“Libertar a energia americana”. Plano de Trump trava transição, mas pode ser oportunidade para Europa e China

A ordem executiva “Libertar a Energia Americana” coloca vários travões às energias renováveis, carros elétricos e legislação ambiental, ao mesmo tempo que promove os combustíveis fósseis e mineração.

Libertar a Energia Americana”. É este o título de uma das ordens executivas emitidas pela Casa Branca no primeiro dia de Donald Trump como presidente. Os especialistas em energia e ambiente consultados pelo ECO/Capital Verde destacam o impacto no clima e apontam para uma possível desaceleração na implementação dos projetos de renováveis, ao mesmo tempo que duvidam que as recentes decisões tenham o condão, tal como é almejado por Donald Trump, de baixar os preços da energia no país. Apesar das consequências negativas, pode ser uma oportunidade para a Europa e para a China.

“Regulações com motivações ideológicas impediram o desenvolvimento destes recursos [energéticos e naturais], limitando a geração de eletricidade fiável e acessível, reduzindo a criação de emprego e ditando custos de energia elevados para os cidadãos”, lê-se na introdução da ordem executiva, que promete “restaurar a prosperidade americana“. Os conteúdos da ordem “Libertar a Energia Americana” são reforçados por uma ordem completar, a “Declarar uma Emergência Energética Nacional“, onde são criticadas as políticas energéticas anteriores e considerada a capacidade de produção dos Estados Unidos desadequada face às “necessidades da nação”, além de apontada uma consequente pressão nos preços.
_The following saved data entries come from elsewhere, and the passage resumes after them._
Lemma signed_length_sound s n : Forall byte s -> 128 <= nth 0 s 0 -> signed_length 0 s = Some n ->
  exists k x, n = Z.of_nat k /\ has_header k x s.
Proof.
  intros Hs H128. unfold signed_length. cbv zeta beta. change (0 &. 0xff) with 0. rewrite !Z.lxor_0_r.
  destruct s as [|h s]; [cbn in H128; lia|]. cbn [nth] in *. pose proof Hs as Hs'. apply Forall_cons in Hs' as [Hh Hs'].
  assert (Hlen : len (h :: s) = 1 + Z.of_nat (length s)) by (unfold len; cbn [length]; lia).
  unfold byte in Hh. destruct (Z.eqb_spec h 255) as [->|Hne]; cbn [negb].
  - destruct (Z.ltb_spec (len (255 :: s)) 8) as [|H8]; [done|]. rewrite Hlen in *.
    destruct s as [|b [|c s]]; [cbn [length] in H8; lia..|]. cbn [nth].
    apply Forall_cons in Hs' as [Hb Hs']. pose proof Hs' as Hcs. apply Forall_cons in Hcs as [Hc _]. unfold byte in Hb, Hc.
    assert (Hval : forall k, (k <= length s)%nat -> exists r, be_value (take (S (S (S k))) (255 :: b :: c :: s)) =
        255 * 256 ^ Z.of_nat (S (S k)) + b * 256 ^ Z.of_nat (S k) + c * 256 ^ Z.of_nat k + r /\ 0 <= r < 256 ^ Z.of_nat k).
    { intros k Hk. destruct (be_value_take_cons (S (S k)) 255 (b :: c :: s) Hs ltac:(cbn [length]; lia)) as (r1 & E1 & _ & ->).
      apply Forall_cons in Hs as [_ Hs2].
      destruct (be_value_take_cons (S k) b (c :: s) Hs2 ltac:(cbn [length]; lia)) as (r2 & E2 & _ & ->).
      destruct (be_value_take_cons k c s Hs' ltac:(lia)) as (r3 & E3 & Hr3 & _). exists r3. lia. }
    cbn [length] in *.
    assert (Hgo : forall k, (S (S (S k)) <= 10)%nat -> (k <= length s)%nat ->
      (forall r, 0 <= r < 256 ^ Z.of_nat k ->
        let v := 255 * 256 ^ Z.of_nat (S (S k)) + b * 256 ^ Z.of_nat (S k) + c * 256 ^ Z.of_nat k + r - header (S (S (S k))) in
        0 <= v < 2 ^ (7 * Z.of_nat (S (S (S k))) - 1) /\ v < 2 ^ 63) ->
      exists x, has_header (S (S (S k))) x (255 :: b :: c :: s)).
    { intros k Hk Hks Hv. destruct (Hval k Hks) as (r & E & Hr). specialize (Hv r Hr).
      cbv zeta in Hv. rewrite <- E in Hv. destruct Hv as [Hv1 Hv2].
      apply has_header_intro; [done|split; [apply le_n_S, Nat.le_0_l|done]|cbn [length]; lia|done|done]. }
    destruct (Z.leb_spec 0x80 b) as [Hb80|Hb80].
    + destruct (Z.ltb_spec b 0xc0) as [Hbc|Hbc].
      * destruct (Z.ltb_spec (1 + Z.of_nat (S (S (length s)))) 9); [done|]. intros [= <-]. exists 9%nat.
        destruct (Hgo 6%nat) as [x Hx]; [lia|lia| |by exists x]. intros r Hr. unfold header. cbn in Hr |- *. lia.
      * destruct (_ && _) eqn:E; [|done]. apply andb_true_iff in E as [E1 E2]. apply Z.eqb_eq in E1 as ->. apply Z.ltb_lt in E2.
        destruct (Z.ltb_spec (1 + Z.of_nat (S (S (length s)))) 10); [done|]. intros [= <-]. exists 10%nat.
        destruct (Hgo 7%nat) as [x Hx]; [lia|lia| |by exists x]. intros r Hr. unfold header. cbn in Hr |- *. lia.
    + intros [= <-]. exists 8%nat. destruct (Hgo 5%nat) as [x Hx]; [lia|lia| |by exists x]. intros r Hr. unfold header. cbn in Hr |- *. lia.
  - rewrite lxor_ff, Log2FloorNonZero_spec by (unfold byte; lia).
    pose proof (Z.log2_spec (255 - h) ltac:(lia)) as [Hlo Hhi]. pose proof (Z.log2_nonneg (255 - h)).
    pose proof (Z.log2_lt_pow2 (255 - h) 7 ltac:(lia)) as [Hl7 _]. specialize (Hl7 ltac:(lia)).
    set (j := Z.log2 (255 - h)) in *. rewrite Hlen. destruct (Z.ltb_spec (1 + Z.of_nat (length s)) (7 - j)); [done|].
    intros [= <-]. exists (Z.to_nat (7 - j)). assert (Hj : exists i, Z.to_nat (7 - j) = S i /\ j = 6 - Z.of_nat i /\ (i <= 6)%nat).
    { exists (Z.to_nat (6 - j)). lia. }
    destruct Hj as (i & -> & -> & Hi). destruct (be_value_take_cons i h s Hs ltac:(lia)) as (r & E & Hr & _).
    destruct (has_header_intro (S i) (h :: s)) as [x Hx]; [done|lia|cbn [length]; lia| | |exists x; split; [lia|done]];
      rewrite E; unfold header; repeat (destruct i as [|i]; try lia); cbn in *; lia.
Qed.

Lemma magnitude_code_range k x : (1 <= k)%nat -> 0 <= x < 2 ^ (7 * Z.of_nat k - 1) -> 0 <= header k + x < 256 ^ Z.of_nat k.
Proof.
  intros Hk Hx. unfold header. change 256 with (2 ^ 8). rewrite <- Z.pow_mul_r by lia.
  pose proof (Z.pow_le_mono_r 2 (7 * Z.of_nat k) (8 * Z.of_nat k)). pose proof (Z.pow_le_mono_r 2 (7 * Z.of_nat k - 1) (7 * Z.of_nat k)).
  lia.
Qed.

Definition sign_mask (neg : bool) : Z := if neg then UINT64_MAX else 0.

Lemma sint64_u64 n : int64 n -> sint 64 (u64 n) = n.
Proof. unfold int64, sint, u64. change (2 ^ (64 - 1)) with (2 ^ 63). intros. zcases; Z.div_mod_to_equations; lia. Qed.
Os especialistas em energia e ambiente consultados pelo ECO/Capital Verde afirmam que as medidas avançadas são desapontantes mas que não surpreendem. O diretor e Economista Sénior da Allianz Global Investors, Greg Meier, em respostas assinadas com David Lee, o especialista no setor da Energia dos Estados Unidos da mesma casa de investimento, assumem que as ordens libertadas estão “relativamente em linha como a retórica anterior e com aquilo que o mercado esperava“.

Os mesmos consideram que “as consequências climáticas das ordens do presidente Trump são mais óbvias do que os efeitos que estas terão nos preços da energia”. “Estamos céticos de que o presidente Trump consiga atingir o seu objetivo de reduzir os preços da energia nos Estados Unidos em 50%“, assumem. Por exemplo, a aplicação de tarifas sobre matérias-primas energéticas provenientes do Canadá e do México contraria esse desígnio, comentam. E, em 2020, quando os preços do petróleo desceram a níveis negativos, o custo da energia nos Estados Unidos desceu “apenas” 19%, relatam, ao mesmo tempo que notam que estas políticas podem, na verdade, fazer aumentar os preços do petróleo.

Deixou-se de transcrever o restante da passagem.